Matthew Auer, Indiana University honors dean, named Bates College vice president for academic affairs and dean of the faculty
Bates President A. Clayton Spencer announced today that Matthew R. Auer will become dean of the faculty and vice president of academic affairs, effective July 1.
Auer, dean of the Hutton Honors College and professor of public and environmental affairs at Indiana University, succeeds Pamela J. Baker ’69, Helen A. Papaioanou Professor of Biological Sciences and longtime faculty leader at Bates.
“Matthew Auer is a leading scholar and globally engaged expert in the arenas of environmental policy, energy policy, sustainable development and foreign aid,” Spencer said, in announcing the appointment. “He is also a dynamic and effective academic leader who has focused his energies on improving programs for undergraduates at Indiana University, first as director of undergraduate programs in the School of Public and Environmental Affairs, and for the past five years as dean of the Hutton Honors College. I am so pleased that we have found a scholar, teacher and collaborative leader of Matt’s stature to lead our faculty in this time of great challenge and promise in higher education.”
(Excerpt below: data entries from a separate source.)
Lemma Xor_total h set other :
  live h set → ∃ ks h', Xor ks set other h = Some h'.
Proof.
  intros Hs.
  apply (range_all_total _
           (λ element s, if Contains set element s then Remove set element s
                         else Add set element s) _
           (Xor_body h set other) _ (Xor_start h set other Hs)).
Qed.

(** *** The relational predicates *)

Lemma all_in_other_body h set other :
  body_ok (λ _ : (), deref h set)
    (λ item _, if negb (Contains other item h) then inr false else inl ())
    (all_in_other_inv h set other) (all_in_other_ret h set other).
Proof.
  intros must k [] HI Hsub Hk. fold (keys h set) in *.
  unfold all_in_other_inv, all_in_other_ret in *.
  rewrite Contains_keys. case_bool_decide as Hin; simpl.
  - split; [|split]; [set_solver..|].
    intros x Hx. destruct (decide (x = k)) as [->|]; set_solver.
  - split; [done|]. set_solver.
Qed.

Lemma all_in_other_spec ks h set other r :
  all_in_other ks set other h = Some r →
  r = bool_decide (keys h set ⊆ keys h other).
Proof.
  unfold all_in_other, range.
  destruct (range_from _ _ ks _ ∅ ()) as [out|] eqn:Hrun; [|done].
  apply (range_from_inv _ _ _ _ (all_in_other_body h set other)) in Hrun.
  - destruct out as [[]|r']; intros [= <-].
    + symmetry. apply bool_decide_eq_true. unfold all_in_other_inv in Hrun.
      set_solver.
    + destruct Hrun as [-> Hn]. symmetry. by apply bool_decide_eq_false.
  - unfold all_in_other_inv, keys. set_solver.
  - done.
Qed.

Lemma all_in_other_total h set other :
  ∃ ks r, all_in_other ks set other h = Some r.
Proof.
  destruct (range_from_total _ _ _ _ (all_in_other_body h set other)
              (dom (deref h set)) ()) as (ks & out & Hrun).
  - unfold all_in_other_inv, keys. set_solver.
  - done.
  - exists ks. unfold all_in_other, range. rewrite Hrun.
    destruct out as [[]|r]; eauto.
Qed.

Lemma Equals_spec ks h set other r :
  Equals ks set other h = Some r →
  r = bool_decide (keys h set = keys h other).
Proof.
  unfold Equals. rewrite !Len_keys. case_decide as Hlen.
  - intros [= <-]. symmetry. apply bool_decide_eq_false. congruence.
  - intros ->%all_in_other_spec. apply bool_decide_ext. split.
    + intros Hsub. apply set_subseteq_size_eq; [done|lia].
    + by intros ->.
Qed.

Lemma IsSubset_spec ks h set other r :
  IsSubset ks set other h = Some r →
  r = bool_decide (keys h set ⊆ keys h other).
Proof.
  unfold IsSubset. rewrite !Len_keys. case_decide as Hlen.
  - intros [= <-]. symmetry. apply bool_decide_eq_false.
    intros Hsub%subseteq_size. lia.
  - apply all_in_other_spec.
Qed.

(** [IsSuperset] runs the same loop as [IsSubset], over the receiver's own
    keys: once the receiver is not smaller than [other], it answers whether
    the receiver is included in [other], that is whether the two are equal. *)
Lemma IsSuperset_spec ks h set other r :
  IsSuperset ks set other h = Some r →
  r = bool_decide (keys h set = keys h other).
Proof.
  unfold IsSuperset. rewrite !Len_keys. case_decide as Hlen.
  - intros [= <-]. symmetry. apply bool_decide_eq_false.
    intros Heq. rewrite Heq in Hlen. lia.
  - intros ->%all_in_other_spec. apply bool_decide_ext. split.
    + intros Hsub. apply set_subseteq_size_eq; [done|lia].
    + by intros ->.
Qed.

Lemma Equals_total h set other : ∃ ks r, Equals ks set other h = Some r.
Proof.
  destruct (all_in_other_total h set other) as (ks & r & Hr).
  exists ks. unfold Equals. case_decide; eauto.
Qed.

Lemma IsSubset_total h set other : ∃ ks r, IsSubset ks set other h = Some r.
Proof.
  destruct (all_in_other_total h set other) as (ks & r & Hr).
  exists ks. unfold IsSubset. case_decide; eauto.
Qed.

Lemma IsSuperset_total h set other :
  ∃ ks r, IsSuperset ks set other h = Some r.
Proof.
  destruct (all_in_other_total h set other) as (ks & r & Hr).
  exists ks. unfold IsSuperset. case_decide; eauto.
Qed.

(** The result of an in-place operation on [c] and the set made afterwards by
    an allocating operation are equal when both have the same keys. *)
Lemma Equals_inplace_allocated h c X h1 u h2 ks r :
  changes_only h c X h1 → allocates h1 u X h2 →
  Equals ks c u h2 = Some r → r = true.
Proof.
  intros Hc Ha ->%Equals_spec. apply bool_decide_eq_true.
  destruct Hc as (_ & Hlive & Hk).
  destruct (allocates_old _ _ _ _ c Ha Hlive) as (_ & _ & -> & _).
  destruct (allocates_new _ _ _ _ Ha) as [_ ->]. done.
Qed.

(** Two sets allocated one after the other with the same keys are equal. *)
Lemma Equals_allocated_twice h u1 X h1 u2 h2 ks r :
  allocates h u1 X h1 → allocates h1 u2 X h2 →
  Equals ks u1 u2 h2 = Some r → r = true.
Proof.
  intros Ha1 Ha2 ->%Equals_spec. apply bool_decide_eq_true.
  destruct (allocates_new _ _ _ _ Ha1) as [Hlive Hk].
  destruct (allocates_old _ _ _ _ u1 Ha2 Hlive) as (_ & _ & -> & _).
  destruct (allocates_new _ _ _ _ Ha2) as [_ ->]. done.
Qed.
“The curriculum’s academic rigor is legendary and its action-oriented, self-reflective approach to experiential learning is path-breaking,” Auer said.
“I am thrilled and honored to join Bates,” said Auer. “Bates has been on my radar screen for years. The faculty of talented teacher-scholars is dedicated to the personal and intellectual development of the college’s diverse student population. The curriculum’s academic rigor is legendary and its action-oriented, self-reflective approach to experiential learning is path-breaking. Bates’ faculty enters a period of major generational renewal in the short years ahead even as higher education is transformed by new technological, pedagogical and curricular innovations. It’s an exciting time to lead the faculty, and I can’t wait to get to work.”
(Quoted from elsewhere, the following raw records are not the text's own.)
(** X11.  On an opened cache, when no request of IndexedDB fails,
    [preload] settles unless the fetch, or the reading of the body, rejects.
    It resolves without a fetch when usable bytes are cached.  Otherwise it
    fetches once: it never settles when [fetch] rejects; it rejects with
    'Fetch failed.' when the response is not ok; it never settles when the
    body cannot be read; and else it resolves when the body has bytes and
    rejects with 'Fetch failed.' when it has none. *)
Theorem preload_settles_unless_fetch_rejects (β : Faults) (key : string) (w : World)
    (db : Database) :
  storage_reliable β →
  _db w = Some db →
  ∃ w',
    Unreliable.PDFCache.preload β key w
    = (if cached key w then Resolved tt
       else if β (network_fetch key) (snd (PDFCache.getCache key w)) then Unsettled TypeError
       else if negb (ok (network w key)) then Rejected Fetch_failed
       else if β (response_arrayBuffer key) (note_fetch key (snd (PDFCache.getCache key w)))
            then Unsettled TypeError
       else if 0 <? Z.of_nat (length (arrayBuffer (network w key))) then Resolved tt
       else Rejected Fetch_failed, w')
    ∧ fetched w' = (if cached key w then fetched w else fetched w ++ [key]).
Proof.
  intros Hβ Hdb.
  pose proof (getCache_reliable β key w Hβ) as Hg.
  pose proof (getCache_fetched key w) as Hf.
  destruct (getCache_keeps_open key w db Hdb) as [db1 Hdb1].
  assert (Hnet : network (snd (PDFCache.getCache key w)) = network w).
  { rewrite getCache_spec, Hdb. destruct (Cache db !! key); reflexivity. }
  destruct (cached key w) eqn:Hc.
  - unfold Unreliable.PDFCache.preload, PDFCache.new_Promise_async, mbind, M_bind.
    rewrite Hg. revert Hf. rewrite getCache_spec. unfold cached in Hc. rewrite Hdb in *.
    destruct (Cache db !! key) as [bytes|]; [|discriminate]. cbn [snd]. intros Hf.
    cbn [PDFCache.nonempty mret M_ret]. rewrite Hc.
    eexists. split; [reflexivity|exact Hf].
  - assert (Hr : ∃ r, PDFCache.getCache key w = (Resolved r, snd (PDFCache.getCache key w))
                   ∧ (r = null ∨ r = val [])).
    { rewrite getCache_spec. unfold cached in Hc. rewrite Hdb in *.
      destruct (Cache db !! key) as [[|b bytes]|]; [|discriminate|];
        eexists; (split; [reflexivity|]); auto. }
    destruct Hr as (r & Hr & Hnull). rewrite <- Hg in Hr at 1.
    rewrite (Unreliable_preload_miss β key w _ r Hr Hnull). cbv zeta. rewrite Hnet.
    destruct (β (network_fetch key) _).
    { eexists. split; [reflexivity|]. simpl. rewrite Hf. reflexivity. }
    destruct (ok (network w key)); cbn [negb].
    2: { eexists. split; [reflexivity|]. simpl. rewrite Hf. reflexivity. }
    destruct (β (response_arrayBuffer key) _).
    { eexists. split; [reflexivity|]. simpl. rewrite Hf. reflexivity. }
    destruct (0 <? Z.of_nat (length (arrayBuffer (network w key)))).
    2: { eexists. split; [reflexivity|]. simpl. rewrite Hf. reflexivity. }
    rewrite (setCache_reliable β key _ _ Hβ).
    rewrite (setCache_resolves _ _ _ db1) by exact Hdb1.
    eexists. split; [reflexivity|]. simpl. rewrite Hf. reflexivity.
Qed.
Auer has authored or co-authored more than 50 peer-reviewed articles and book chapters on environmental policy. His paper, “Communication and Competition in Environmental Studies,” published in Policy Sciences in 2010, earned the Harold D. Lasswell award for best article in that journal. His edited 2004 volume Restoring Cursed Earth: Appraising Environmental Policy Reforms in Eastern Europe and Russia was nominated for the International Studies Association’s Sprout Award for best book in global environmental studies. Auer has taught since 1996 at Indiana University, where he has earned numerous teaching awards, including IU’s highest honor for instruction, the President’s Award for Excellence in Teaching.
Auer has served in a variety of public policy roles at national and international levels. He was senior adviser to the U.S. Forest Service from 2001 to 2006, and during that time was a member of the U.S. delegation to the United Nations Forum on Forests and to the International Tropical Timber Council. For more than 20 years he has developed, implemented and evaluated energy and environmental aid programs for the U.S. Agency for International Development and for foreign aid agencies in, among other countries, Mexico, Ecuador, Bolivia, Chile, the Dominican Republic, Estonia, Poland, Azerbaijan, Georgia, Laos, Vietnam and Thailand.
Auer has raised academic standards in the honors college and aligned the college’s course offerings with the university’s revamped general education requirements.
At Indiana University’s Hutton Honors College, which offers a rigorous academic experience for undergraduates within the larger research university, Auer leads a staff of 19 professionals. He is the college’s principal recruiter of faculty who teach hundreds of honors courses in various units at IU. He has raised academic standards in the honors college and aligned the college’s course offerings with the university’s revamped general education requirements. Auer has also raised resources for study abroad programs and helped develop an undergraduate research scholarship program at IU.
Auer received a doctorate in forestry and environmental studies from Yale University in 1996. His other academic degrees include an M.S. (1994) and M.Phil. (1993) from Yale, a master’s from the Fletcher School of Law and Diplomacy at Tufts University (1990) and an A.B. magna cum laude in anthropology from Harvard University (1988).
Auer’s appointment culminates a national search carried out by a search advisory committee composed of faculty, staff and the president. The search included visits to campus by finalists, who spoke in large forums and small meetings about their research interests, administrative experience and vision. Auer’s visit received an overwhelmingly positive response from the Bates community.
“I am grateful to Pam Baker for her leadership of the Bates faculty and her partnership during my first year at Bates,” said Spencer. “I am also grateful to the faculty and staff who worked with such dedication on this search, and whose vision for the college has led us to this outstanding appointment.”
Auer will come to Bates with his wife Anne and their 12-year-old twins.